- Location of John Sam Lake, Washington
- Coordinates: 48°6′34″N 122°14′46″W﻿ / ﻿48.10944°N 122.24611°W
- Country: United States
- State: Washington
- County: Snohomish

Area
- • Total: 5.0 sq mi (12.9 km^{2})
- • Land: 4.9 sq mi (12.7 km^{2})
- • Water: 0.077 sq mi (0.2 km^{2})
- Elevation: 545 ft (166 m)

Population (2000)
- • Total: 753
- • Density: 154/sq mi (59.3/km^{2})
- Time zone: UTC-8 (Pacific (PST))
- • Summer (DST): UTC-7 (PDT)
- FIPS code: 53-34220
- GNIS feature ID: 1867615

= John Sam Lake, Washington =

John Sam Lake is a former census-designated place (CDP) in Snohomish County, Washington, United States. The population was 753 at the 2000 census. The CDP was discontinued at the 2010 census.

==Geography==
John Sam Lake is located at (48.109327, -122.245989).

According to the United States Census Bureau, the CDP has a total area of 5.0 square miles (12.9 km^{2}), of which, 4.9 square miles (12.7 km^{2}) of it is land and 0.1 square miles (0.2 km^{2}) of it (1.61%) is water.

==Demographics==
As of the census of 2000, there were 753 people, 251 households, and 200 families residing in the CDP. The population density was 153.5 people per square mile (59.3/km^{2}). There were 256 housing units at an average density of 52.2/sq mi (20.2/km^{2}). The racial makeup of the CDP was 87.65% White, 7.70% Native American, 1.20% Asian, 0.13% Pacific Islander, 0.27% from other races, and 3.05% from two or more races. Hispanic or Latino of any race were 1.99% of the population.

There were 251 households, out of which 43.0% had children under the age of 18 living with them, 69.7% were married couples living together, 6.0% had a female householder with no husband present, and 20.3% were non-families. 12.4% of all households were made up of individuals, and 2.4% had someone living alone who was 65 years of age or older. The average household size was 3.00 and the average family size was 3.34.

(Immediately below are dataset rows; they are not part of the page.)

(** The three blocks of keyword rules; [None] when no rule of the block
    returns.   *)
Definition groceryRules (nameLower : string) : option Predict.baseline :=
  if includesText nameLower "milk" then Some (Predict.mkBaseline 1 "weekly" 85)
  else if includesText nameLower "bread" || includesText nameLower "eggs"
  then Some (Predict.mkBaseline 1 "weekly" 80)
  else if includesText nameLower "coffee" || includesText nameLower "tea"
  then Some (Predict.mkBaseline 1 "biweekly" 75)
  else if includesText nameLower "cereal" || includesText nameLower "oatmeal"
  then Some (Predict.mkBaseline 1 "biweekly" 70)
  else if includesText nameLower "fruit"
          || includesText nameLower "vegetable"
          || includesText nameLower "produce"
  then Some (Predict.mkBaseline 1 "weekly" 85)
  else None.

Definition householdRules (nameLower : string) : option Predict.baseline :=
  if includesText nameLower "paper"
     && (includesText nameLower "towel" || includesText nameLower "toilet")
  then Some (Predict.mkBaseline 2 "biweekly" 90)
  else if includesText nameLower "detergent" || includesText nameLower "soap"
  then Some (Predict.mkBaseline 1 "monthly" 85)
  else if includesText nameLower "battery"
  then Some (Predict.mkBaseline 4 "monthly" 70)
  else if includesText nameLower "cleaner" || includesText nameLower "spray"
  then Some (Predict.mkBaseline 1 "monthly" 75)
  else if includesText nameLower "trash"
          || includesText nameLower "garbage"
          || includesText nameLower "bag"
  then Some (Predict.mkBaseline 1 "monthly" 80)
  else None.

Definition personalRules (nameLower : string) : option Predict.baseline :=
  if includesText nameLower "toothpaste" || includesText nameLower "shampoo"
  then Some (Predict.mkBaseline 1 "monthly" 85)
  else if includesText nameLower "razor" || includesText nameLower "blade"
  then Some (Predict.mkBaseline 1 "monthly" 75)
  else if includesText nameLower "deodorant"
          || includesText nameLower "antiperspirant"
  then Some (Predict.mkBaseline 1 "monthly" 80)
  else if includesText nameLower "makeup" || includesText nameLower "cosmetic"
  then Some (Predict.mkBaseline 1 "biweekly" 65)
  else None.

(** The final [switch (category)]. *)
Definition categoryDefault (category : option string) : Predict.baseline :=
  if str_is category "grocery" then Predict.mkBaseline 2 "weekly" 60
  else if str_is category "household" then Predict.mkBaseline 1 "biweekly" 65
  else if str_is category "personal" then Predict.mkBaseline 1 "monthly" 65
  else if str_is category "electronics" then Predict.mkBaseline 1 "asNeeded" 60
  else if str_is category "office" then Predict.mkBaseline 1 "monthly" 60
  else if str_is category "pets" then Predict.mkBaseline 2 "biweekly" 70
  else Predict.mkBaseline 1 "monthly" 50.

(** A block that applies to the category and returns, or the rest. *)
Definition firstRule
    (applies : bool) (block : option Predict.baseline)
    (rest : Predict.baseline) : Predict.baseline :=
  match (if applies then block else None) with
  | Some p => p
  | None => rest
  end.

Definition _getBaselinePrediction
    (itemName : option string) (category : option string)
    : Predict.baseline :=
  let nameLower := toLowerCase (dflt itemName EmptyString) in
  firstRule (str_is category "grocery") (groceryRules nameLower)
    (firstRule (str_is category "household") (householdRules nameLower)
       (firstRule (str_is category "personal") (personalRules nameLower)
          (categoryDefault category))).

(** Case analysis on every test of the rule table. *)
Ltac rule_cases :=
  unfold _getBaselinePrediction, firstRule, groceryRules, householdRules,
    personalRules, categoryDefault;
  repeat match goal with
         | |- context [if ?c then _ else _] => destruct c
         end.

(** X21.  Whatever the name and the category, the rule table predicts a
    threshold of 1, 2 or 4, a confidence between 50 and 90, which the clamp
    to [40, 95] of [predict] therefore leaves as it is, and a frequency
    that [validateItem] accepts and that is never "daily". *)
Theorem baseline_prediction_ranges
    (itemName : option string) (category : option string) :
  let p := _getBaselinePrediction itemName category in
  (Predict.suggestedThreshold p = 1 \/ Predict.suggestedThreshold p = 2
   \/ Predict.suggestedThreshold p = 4)
  /\ 50 <= Predict.confidence p <= 90
  /\ clampConfidence (Predict.confidence p) = Predict.confidence p
  /\ includes validFrequencies (Predict.suggestedFrequency p) = true
  /\ Predict.suggestedFrequency p <> "daily"%string.
Proof.
  cbv zeta. rule_cases;
    cbn [Predict.suggestedThreshold Predict.confidence
         Predict.suggestedFrequency];
    (split; [tauto|]); (split; [split; discriminate|]);
    (split; [reflexivity|]); (split; [reflexivity | discriminate]).
Qed.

In the CDP, the age distribution of the population shows 28.4% under the age of 18, 8.1% from 18 to 24, 32.7% from 25 to 44, 24.7% from 45 to 64, and 6.1% who were 65 years of age or older. The median age was 37 years. For every 100 females, there were 96.1 males. For every 100 females age 18 and over, there were 106.5 males.

The median income for a household in the CDP was $52,656, and the median income for a family was $53,281. Males had a median income of $42,188 versus $31,442 for females. The per capita income for the CDP was $19,907. About 3.1% of families and 3.0% of the population were below the poverty line, including 1.5% of those under age 18 and 7.1% of those age 65 or over.